Obama eventually won a modicum of procedural oversight over the drone program, but it nevertheless expanded considerably. And as it grew, those queasy feelings of uncertainty either diminished or became easier to tolerate.

Until today, when all the euphemisms that might otherwise have served to paper over the deaths of innocents suddenly proved to be insufficient to the task.

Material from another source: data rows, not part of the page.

(* ===== verification/RtcText.v ===== *)
(** * RFC 2822 and RFC 3339 text (cellRtc.cpp)

    Formatting ticks as date strings into guest memory and parsing date strings from
    it.  Characters are read one by one as the code reads them, so a string that runs
    into an inaccessible page faults at the same character. *)

From Stdlib Require Import ZArith Lia Bool String Ascii.
From stdpp Require Import base numbers list gmap.
From S2P Require Import Prelude V128 Bytes GuestMem Rtc RtcConv.
Open Scope emu_scope.

(** ** Formatting *)

(** Two and four decimal digits. *)
Definition two (n : Z) : list Z := [ascii_of (n / 10); ascii_of (n mod 10)].
Definition four (n : Z) : list Z :=
  [ascii_of (n / 1000); ascii_of (n / 100 mod 10); ascii_of (n / 10 mod 10); ascii_of (n mod 10)].

Definition name_char (names : list (list Z)) (i k : Z) : Z :=
  nth (Z.to_nat k) (nth (Z.to_nat i) names []) 0.

(** Hours (modulo 100) and minutes of the absolute offset. *)
Definition zone_hours (tz : Z) : Z := u32 (tz /c 60 %c 100).
Definition zone_minutes (tz : Z) : Z := u32 (tz %c 60).

Definition rfc2822_chars (t : CellRtcDateTime) (iTimeZone : Z) : list Z :=
  let w := cellRtcGetDayOfWeek (year t) (month t) (day t) in
  let sign := if iTimeZone <? 0 then 45 else 43 in
  let tz := if iTimeZone <? 0 then s32 (- iTimeZone) else iTimeZone in
  [toupper (name_char WEEKDAY_NAMES w 0); name_char WEEKDAY_NAMES w 1; name_char WEEKDAY_NAMES w 2;
   44; 32] ++ two (day t) ++ [32] ++
  [toupper (name_char MONTH_NAMES (month t - 1) 0); name_char MONTH_NAMES (month t - 1) 1;
   name_char MONTH_NAMES (month t - 1) 2; 32] ++
  four (year t) ++ [32] ++ two (hour t) ++ [58] ++ two (minute t) ++ [58] ++ two (second t) ++ [32] ++
  [sign] ++ two (zone_hours tz) ++ two (zone_minutes tz) ++ [0].

Definition rfc3339_chars (t : CellRtcDateTime) (iTimeZone : Z) : list Z :=
  four (year t) ++ [45] ++ two (month t) ++ [45] ++ two (day t) ++ [84] ++
  two (hour t) ++ [58] ++ two (minute t) ++ [58] ++ two (second t) ++ [46] ++
  [ascii_of (microsecond t / 100000); ascii_of (microsecond t / 10000 mod 10)] ++
  (if iTimeZone =? 0 then [90; 0]
   else
     let sign := if iTimeZone <? 0 then 45 else 43 in
     let tz := if iTimeZone <? 0 then s32 (- iTimeZone) else iTimeZone in
     [sign] ++ two (zone_hours tz) ++ [58] ++ two (zone_minutes tz) ++ [0]).

Section Format.
Context `{SysTime}.

(** The tick in local time as a date, then its characters. *)
Definition format_with (chars : CellRtcDateTime -> Z -> list Z) (pszDateTime pUtc iTimeZone : Z) : M Z :=
  with_ptr pszDateTime (with_ptr pUtc (
    let* rtc_tick := (if pUtc =? 0 then
                        let '(r, sec, nsec) := sys_time_get_current_time in
                        ret (if r <? CELL_OK then 0 else tick_of_time sec nsec)
                      else read_tick pUtc) in
    let* date_time := of_option (tick_to_date_time (add_minutes rtc_tick iTimeZone)) in
    let r := check_valid date_time in
    if negb (r =? CELL_OK) then ret r
    else write_chars pszDateTime (chars date_time iTimeZone) ;; ret CELL_OK)).

Definition cellRtcFormatRfc2822 (pszDateTime pUtc iTimeZone : Z) : M Z :=
  format_with rfc2822_chars pszDateTime pUtc iTimeZone.
Definition cellRtcFormatRfc3339 (pszDateTime pUtc iTimeZone : Z) : M Z :=
  format_with rfc3339_chars pszDateTime pUtc iTimeZone.

Definition cellRtcFormatRfc2822LocalTime (pszDateTime pUtc : Z) : M Z :=
  with_ptr pszDateTime (with_ptr pUtc (
    let '(r, timezone, summertime) := sys_time_get_timezone in
    if r <? CELL_OK then ret r
    else cellRtcFormatRfc2822 pszDateTime pUtc (s32 (timezone + summertime)))).
Definition cellRtcFormatRfc3339LocalTime (pszDateTime pUtc : Z) : M Z :=
  with_ptr pszDateTime (with_ptr pUtc (
    let '(r, timezone, summertime) := sys_time_get_timezone in
    if r <? CELL_OK then ret r
    else cellRtcFormatRfc3339 pszDateTime pUtc (s32 (timezone + summertime)))).
End Format.

(** ** Parsing *)

(** [pszDateTime[pos]] as an unsigned character code. *)
Definition peek (psz pos : Z) : M Z := read 1 (u32 (psz + pos)).

(** [isdigit] of the characters at consecutive positions, left to right, stopping at
    the first that is not. *)
Fixpoint digits_at (psz pos : Z) (n : nat) : M bool :=
  match n with
  | O => ret true
  | S n => let* c := peek psz pos in if isdigit c then digits_at psz (pos + 1) n else ret false
  end.

Definition umax16 : Z := 0xffff.

(** [rtcParseComponent]: the value (or [umax]) and the new position; [delimiter] 0 for
    none.  The failing path reads the next character for its log message. *)
Definition rtcParseComponent (psz pos delimiter : Z) : M (Z * Z) :=
  let* ok := (if delimiter =? 0 then ret true
              else let* c := peek psz pos in ret (c =? delimiter)) in
  if negb ok then ret (umax16, pos)
  else
    let pos := if delimiter =? 0 then pos else u32 (pos + 1) in
    let* c := peek psz pos in
    if negb (isdigit c) then
      let* _ := peek psz (u32 (pos + 1)) in ret (umax16, pos)
    else
      let r := u16 (digit c) in
      let pos := u32 (pos + 1) in
      let* c := peek psz pos in
      if isdigit c then ret (u16 (r * 10 + digit c), u32 (pos + 1)) else ret (r, pos).

(** Number of leading characters of [name] found at [pos], letter case aside. *)
Fixpoint match_name (psz pos : Z) (name : list Z) : M Z :=
  match name with
  | [] => ret 0
  | a :: name =>
      let* c := peek psz pos in
      if tolower c =? a then let* n := match_name psz (u32 (pos + 1)) name in ret (n + 1) else ret 0
  end.

(** [rtcParseName]: index of the name and new position, or the number of names. *)
Fixpoint parse_names (psz pos : Z) (names : list (list Z)) (idx : Z) (allow_short_name : bool) : M (Z * Z) :=
  match names with
  | [] => ret (idx, pos)
  | name :: names =>
      let* ch_idx := match_name psz pos name in
      let len := Z.of_nat (List.length name) in
      if ch_idx =? len then ret (idx, u32 (pos + len))
      else if allow_short_name && (3 <=? ch_idx) then ret (idx, u32 (pos + 3))
      else parse_names psz pos names (idx + 1) allow_short_name
  end.
Definition rtcParseName (psz pos : Z) (names : list (list Z)) (allow_short_name : bool) : M (Z * Z) :=
  parse_names psz pos names 0 allow_short_name.

(** Four digits already known to be digits. *)
Definition number4 (psz pos : Z) : M Z :=
  let* a := peek psz pos in let* b := peek psz (u32 (pos + 1)) in
  let* c := peek psz (u32 (pos + 2)) in let* d := peek psz (u32 (pos + 3)) in
  ret (digit a * 1000 + digit b * 100 + digit c * 10 + digit d).
Definition number2 (psz pos : Z) : M Z :=
  let* a := peek psz pos in let* b := peek psz (u32 (pos + 1)) in ret (digit a * 10 + digit b).

(** [while (isblank(pszDateTime[pos])) pos++]. *)
Fixpoint skip_blanks (fuel : nat) (psz pos : Z) : M Z :=
  match fuel with
  | O => fun _ => OutOfFuel
  | S fuel => let* c := peek psz pos in
              if isblank c then skip_blanks fuel psz (u32 (pos + 1)) else ret pos
  end.

(** The military zones, one letter; [None] is a parse error. *)
Definition letter_zone (letter : Z) : option Z :=
  if (65 <=? letter) && (letter <=? 77) && negb (letter =? 74) then Some ((letter - 65) * 60)
  else if (78 <=? letter) && (letter <=? 89) then Some ((78 - letter) * 60)
  else if negb (letter =? 90) then None
  else Some 0.

(** The time zone after its space: minutes east of UTC, [None] is a parse error. *)
Definition rfc2822_zone (psz pos : Z) : M (option Z) :=
  let* c := peek psz pos in
  if (c =? 43) || (c =? 45) then
    let* all := digits_at psz (u32 (pos + 1)) 4 in
    let* time_zone :=
      (if all then
         let* hhmm := number4 psz (u32 (pos + 1)) in ret (hhmm /c 100 * 60 + hhmm %c 60)
       else ret (-1)) in
    ret (Some (if c =? 45 then - time_zone else time_zone))
  else
    let* other := (if c =? 85 then ret false
                   else let* c1 := peek psz (u32 (pos + 1)) in ret (negb (c1 =? 84))) in
    if other then
      let* '(time_zone_idx, pos) := rtcParseName psz pos TIME_ZONE_NAMES false in
      if time_zone_idx <? 70 then ret (Some (at_index TIME_ZONE_VALUES time_zone_idx * 30))
      else let* c := peek psz pos in ret (letter_zone (toupper c))
    else ret (Some 0).

(** Year in RFC 2822: "XX" or "XXXX"; [None] is a parse error. *)
Definition rfc2822_year (psz pos : Z) : M (option (Z * Z)) :=
  let* first := digits_at psz pos 2 in
  if negb first then
    let* _ := peek psz pos in let* _ := peek psz (u32 (pos + 1)) in ret None
  else
    let* rest := digits_at psz (u32 (pos + 2)) 2 in
    if negb rest then
      let* y := number2 psz pos in
      ret (Some (u16 (y + (if y <? 50 then 2000 else 1900)), u32 (pos + 2)))
    else let* y := number4 psz pos in ret (Some (u16 y, u32 (pos + 4))).

Definition bad_parse : M Z := ret CELL_RTC_ERROR_BAD_PARSE.

(** A component that must be present. *)
Definition component (psz pos delimiter : Z) (k : Z -> Z -> M Z) : M Z :=
  let* '(v, pos) := rtcParseComponent psz pos delimiter in
  if v =? umax16 then bad_parse else k v pos.

Definition rtcParseRfc2822 (pUtc psz pos : Z) : M Z :=
  component psz pos 0 (fun day pos =>
  let* c := peek psz pos in
  if negb (c =? 32) && negb (c =? 45) then bad_parse else
  let pos := u32 (pos + 1) in
  let* '(name_idx, pos) := rtcParseName psz pos MONTH_NAMES true in
  let month := name_idx + 1 in
  if 12 <? month then bad_parse else
  let* c := peek psz pos in
  if negb (c =? 32) && negb (c =? 45) then bad_parse else
  let pos := u32 (pos + 1) in
  let* yr := rfc2822_year psz pos in
  match yr with
  | None => bad_parse
  | Some (year, pos) =>
    component psz pos 32 (fun hour pos =>
    if 25 <? hour then bad_parse else
    component psz pos 58 (fun minute pos =>
    let* c := peek psz pos in
    let finish (second pos : Z) : M Z :=
      let* c := peek psz pos in
      let* zone := (if c =? 32 then rfc2822_zone psz (u32 (pos + 1)) else ret (Some 0)) in
      match zone with
      | None => bad_parse
      | Some time_zone =>
          cellRtcGetTick_local (mk_date year month day hour minute second 0) pUtc ;;
          cellRtcTickAddMinutes pUtc pUtc (- time_zone) ;; ret CELL_OK
      end in
    if negb (c =? 32) then component psz pos 58 finish
    else finish 0 (u32 (pos + 1))))
  end).

(** A two-digit field of RFC 3339, [0xffff] if it is not two digits. *)
Definition field2 (psz pos : Z) : M Z :=
  let* ok := digits_at psz pos 2 in if ok then number2 psz pos else ret umax16.

(** The fraction: each digit weighs a tenth of the one before, in microseconds. *)
Fixpoint fraction (fuel : nat) (psz pos us mul : Z) : M (Z * Z) :=
  match fuel with
  | O => fun _ => OutOfFuel
  | S fuel =>
      let* c := peek psz pos in
      if isdigit c then fraction fuel psz (u32 (pos + 1)) (u32 (us + digit c * mul)) (mul / 10)
      else ret (us, pos)
  end.

(** The offset of RFC 3339 at its sign: minutes to add, [None] is a parse error. *)
Definition rfc3339_offset (psz pos : Z) : M (option Z) :=
  let* sign := peek psz pos in
  if negb (sign =? 90) && negb (sign =? 122) && negb (sign =? 43) && negb (sign =? 45) then ret None
  else if (sign =? 43) || (sign =? 45) then
    let* h := digits_at psz (u32 (pos + 1)) 2 in
    let* ok := (if h then let* c := peek psz (u32 (pos + 3)) in
                          if c =? 58 then digits_at psz (u32 (pos + 4)) 2 else ret false
                else ret false) in
    if negb ok then ret None
    else
      let* hours := number2 psz (u32 (pos + 1)) in
      let* minutes := number2 psz (u32 (pos + 4)) in
      let m := hours * 60 + minutes in
      ret (Some (if sign =? 43 then - m else m))
  else ret (Some 0).

(** A separator that must follow a field. *)
Definition separator (psz pos : Z) (ok : Z -> bool) (err : Z) (k : M Z) : M Z :=
  let* c := peek psz pos in if ok c then k else ret err.

Definition cellRtcParseRfc3339 (fuel : nat) (pUtc psz : Z) : M Z :=
  with_ptr pUtc (with_ptr psz (
    let* y4 := digits_at psz 0 4 in
    let* year := (if y4 then number4 psz 0 else ret umax16) in
    separator psz 4 (Z.eqb 45) CELL_RTC_ERROR_INVALID_YEAR (
    let* month := field2 psz 5 in
    separator psz 7 (Z.eqb 45) CELL_RTC_ERROR_INVALID_MONTH (
    let* day := field2 psz 8 in
    separator psz 10 (fun c => (c =? 84) || (c =? 116)) CELL_RTC_ERROR_INVALID_DAY (
    let* hour := field2 psz 11 in
    separator psz 13 (Z.eqb 58) CELL_RTC_ERROR_INVALID_HOUR (
    let* minute := field2 psz 14 in
    separator psz 16 (Z.eqb 58) CELL_RTC_ERROR_INVALID_MINUTE (
    let* second := field2 psz 17 in
    let* dot := peek psz 19 in
    let* '(us, pos) := (if dot =? 46 then fraction fuel psz 20 0 100000 else ret (0, 19)) in
    let* offset := rfc3339_offset psz pos in
    match offset with
    | None => ret CELL_RTC_ERROR_BAD_PARSE
    | Some minutes_to_add =>
        cellRtcGetTick_local (mk_date year month day hour minute second us) pUtc ;;
        cellRtcTickAddMinutes pUtc pUtc minutes_to_add ;; ret CELL_OK
    end))))))).

(** The day of an asctime string: " X", "XX" or "X"; [None] is a parse error.  After a
    second space the character is not checked against '0'; whether a plain [char] is
    signed depends on the target. *)
Definition asctime_day (char_signed : bool) (psz pos : Z) : M (option (Z * Z)) :=
  let* c := peek psz pos in
  if c =? 32 then
    let pos := u32 (pos + 1) in
    let* c := peek psz pos in
    let c := if char_signed then s8 c else c in
    if 57 <? c then ret None else ret (Some (u16 (u16 c - 48), u32 (pos + 1)))
  else if isdigit c then
    let pos := u32 (pos + 1) in
    let day := digit c in
    let* c := peek psz pos in
    if isdigit c then ret (Some (u16 (day * 10 + digit c), u32 (pos + 1))) else ret (Some (day, pos))
  else ret None.

Definition cellRtcParseDateTime (char_signed : bool) (fuel : nat) (pUtc psz : Z) : M Z :=
  let* bad := bad_ptr pUtc in
  let* bad := (if bad then ret true else bad_ptr psz) in
  if bad then ret CELL_RTC_ERROR_INVALID_POINTER else
  let* pos := skip_blanks fuel psz 0 in
  let* y4 := digits_at psz pos 4 in
  if y4 then cellRtcParseRfc3339 fuel pUtc (u32 (psz + pos)) else
  let* '(weekday, pos) := rtcParseName psz pos WEEKDAY_NAMES true in
  if weekday =? 7 then bad_parse else
  let* c := peek psz pos in
  let pos := if c =? 44 then u32 (pos + 1) else pos in
  let* pos := skip_blanks fuel psz pos in
  let* '(name_idx, pos) := rtcParseName psz pos MONTH_NAMES true in
  let month := name_idx + 1 in
  if 12 <? month then rtcParseRfc2822 pUtc psz pos else
  let* c := peek psz pos in
  if negb (c =? 32) then bad_parse else
  let pos := u32 (pos + 1) in
  let* dp := asctime_day char_signed psz pos in
  match dp with
  | None => bad_parse
  | Some (day, pos) =>
    component psz pos 32 (fun hour pos =>
    component psz pos 58 (fun minute pos =>
    component psz pos 58 (fun second pos =>
    let* c := peek psz pos in
    if negb (c =? 32) then bad_parse else
    let pos := u32 (pos + 1) in
    let* y4 := digits_at psz pos 4 in
    if negb y4 then (let* _ := number4 psz pos in bad_parse) else
    let* year := number4 psz pos in
    cellRtcGetTick_local (mk_date year month day hour minute second 0) pUtc ;; ret CELL_OK)))
  end.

Naturally, even though everyone is deeply regretful about the deaths of these two men, there’s no reason to believe that the drone program won’t continue be conducted with the same robustness as it was before this tragedy was disclosed to the American people. As Obama told the New Yorker’s David Remnick last year, he’s “wrestled” for a long time with the fact that “American drones have killed between some four hundred and a thousand civilians–a civilian-to-combatant ratio that could be as high as one to three.”

Today, circumstances finally pinned him to the mat.